The 8.2% raw incidence of detected AKI in the hospitalized population of this study was much lower than the 21% pooled AKI prevalence in a previous report [6], which might be attributed for several reasons. First, AKI classification was based on the short-term changes in creatinine and urine output. Because of the retrospective nature, urine volume records were not available, which caused the underestimation of AKI. In addition, the preadmission level of creatinine was unavailable in our electronic records, which could result in the underestimation of AKI. Third, the majority of epidemiological studies on AKI have focused on patients in a critical condition and patients with cardiovascular disease; however, this study involved a general hospitalized population. The clinical characteristics and criteria for admission and discharge might differ from those in other studies that focused on specific populations; for example, the length of stay was relatively longer in our study (Table 1). Thus, our results revealed the epidemiological features of the older adults in a general hospitalized population.

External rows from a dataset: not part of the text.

Lemma process_action_pending_spec content a actions r a' :
  _parse_actions content = Some actions -> actions <> [] ->
  _process_action content a = (r, a') ->
  let am := action_manager a in
  let am' := action_manager a' in
  let t := length (nodes am) in
  temp_node am' = Some t /\ current am' = current am /\
  length (nodes am') = S t /\
  n_operations a' = (n_operations a + 1)%Z /\
  (forall x, x < t -> node am' x = node am x) /\
  thoughts (node am' t) = _parse_tag content "thoughts" /\
  action (node am' t) = join newline actions /\
  action_property (node am' t)
    = ActionProperty_of_string (lower (strip (_parse_tag content "property"))) /\
  parent (node am' t) = None /\ children (node am' t) = [] /\
  valid (node am' t) = None /\
  match r with
  | Ok (observations_, _) => observations (node am' t) = observations_
  | Raise e => observations (node am' t) = [] /\
               action_exn e
  | OutOfFuel => False
  end.
Proof.
  intros Hparse Hne. unfold _process_action. rewrite Hparse.
  destruct actions as [|action0 rest]; [done|]. clear Hne.
  set (th := _parse_tag content "thoughts").
  set (ac := join newline (action0 :: rest)).
  set (pr := ActionProperty_of_string _).
  unfold bind at 1 2. unfold tree at 1. unfold modify at 1 2. cbv beta iota.
  set (a1 := set_n_operations _ _).
  destruct (keeps_execute_actions keeps_tree action_exn (action0 :: rest) a1)
    as [(Hnotes & Hn & _) Hres].
  unfold bind at 1.
  destruct (_execute_actions (action0 :: rest) a1) as [[[obs rc]|e|] a2];
    simpl in Hnotes, Hn, Hres; [| |done].
  - unfold bind, tree, modify, ret. simpl. intros [= <- <-]. cbv zeta.
    destruct Hnotes as [H1 H2 H3 H4 H5 H6]. simpl in *.
    unfold set_observation. rewrite H3. simpl.
    pose proof (same_but_notes_fields _ _
                  (H5 (length (nodes (action_manager a))))) as HF.
    rewrite node_snoc_new in HF. simpl in HF.
    destruct HF as (F1 & F2 & F3 & F4 & F5 & F6 & F7 & F8 & F9 & F10 & F11 & F12).
    rewrite length_app in H1. simpl in H1.
    rewrite length_alter.
    rewrite !node_update_eq by lia.
    split_and!; try done; try lia.
    intros x Hx. rewrite node_update_ne by lia.
    rewrite H6; [by apply node_snoc_old|].
    unfold active_node. simpl. intros [= ?]. lia.
  - intros [= <- <-]. cbv zeta.
    destruct Hnotes as [H1 H2 H3 H4 H5 H6]. simpl in *.
    pose proof (same_but_notes_fields _ _
                  (H5 (length (nodes (action_manager a))))) as HF.
    rewrite node_snoc_new in HF. simpl in HF.
    destruct HF as (F1 & F2 & F3 & F4 & F5 & F6 & F7 & F8 & F9 & F10 & F11 & F12).
    rewrite length_app in H1. simpl in H1.
    split_and!; try done; try lia.
    intros x Hx. rewrite H6; [by apply node_snoc_old|].
    unfold active_node. simpl. intros [= ?]. lia.
Qed.
Definition dbAA100 : Database :=
  Db {[ "AA100" := Flights.Row "Delta" "Lahore" "Karachi" 2 1 ]}
     {[ "U1" := Users.Row "Ali" "AA100" 1 ]}.

(** Two flights and one passenger, booked on the first. *)
Definition dbTwoFlights : Database :=
  Db {[ "AA100" := Flights.Row "Delta" "Lahore" "Karachi" 2 1;
        "BB200" := Flights.Row "Emirates" "Dubai" "London" 3 3 ]}
     {[ "U1" := Users.Row "Ali" "AA100" 1 ]}.

(** A flight with five tickets and one passenger whose userID was typed
    with a doubled apostrophe. *)
Definition scenarioDoubled : list operation :=
  [AddFlight "F1" "Delta" "Lahore" "Karachi" 5;
   AddUser "U''1" "Ali" "F1" 1].

Definition dbDoubled : Database :=
  Db {[ "F1" := Flights.Row "Delta" "Lahore" "Karachi" 5 4 ]}
     {[ "U'1" := Users.Row "Ali" "F1" 1 ]}.

(** Two flights whose numbers were typed with doubled apostrophes, and a
    passenger booked by typing the stored number of the second. *)
Definition scenarioTwoDoubled : list operation :=
  [AddFlight "A''1" "Delta" "Lahore" "Karachi" 5;
   AddFlight "A''''1" "Emirates" "Dubai" "London" 3;
   AddUser "U1" "Ali" "A''1" 1].

Definition dbTwoDoubled : Database :=
  Db {[ "A'1" := Flights.Row "Delta" "Lahore" "Karachi" 5 4;
        "A''1" := Flights.Row "Emirates" "Dubai" "London" 3 3 ]}
     {[ "U1" := Users.Row "Ali" "A'1" 1 ]}.

(** A flight added with an empty line as its number, and one booking. *)
Definition scenarioEmptyNumber : list operation :=
  [AddFlight "" "Delta" "Lahore" "Karachi" 2;
   AddUser "U1" "Ali" "" 1].

Definition dbEmptyNumber : Database :=
  Db {[ "" := Flights.Row "Delta" "Lahore" "Karachi" 2 1 ]}
     {[ "U1" := Users.Row "Ali" "" 1 ]}.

There are several limitations due to the retrospective nature of this study. First, there is a low frequency of performance of the creatinine test in China [17]; therefore, only the patients with repeated creatinine tests during hospitalization were included to reduce the effect of fewer creatinine tests. Among all the admissions, 16% that were not evaluated for AKI were further excluded. Thus, selection bias could not be avoided. Second, due to the lack of time stamps on the diagnosis and medication data, we could not identify causal relations among acute morbidities, medications and AKI. Thus, the cause of AKI could not be investigated. Furthermore, although we standardized the ICD-10 codes relative to the Charlson Comorbidity Index, other codes were not standardized between hospitals; thus, other comorbidities could not be controlled for as confounding factors. In addition, several important factors, such as interventions, were lacking in the dataset.

Conclusion

The AKI risk did not increase with increasing age in older adults, except for the patients aged 75 and above. In addition, although AKI is associated with in-hospital death in older adults, older patients with AKI did not have a higher risk for mortality than the relatively younger adults.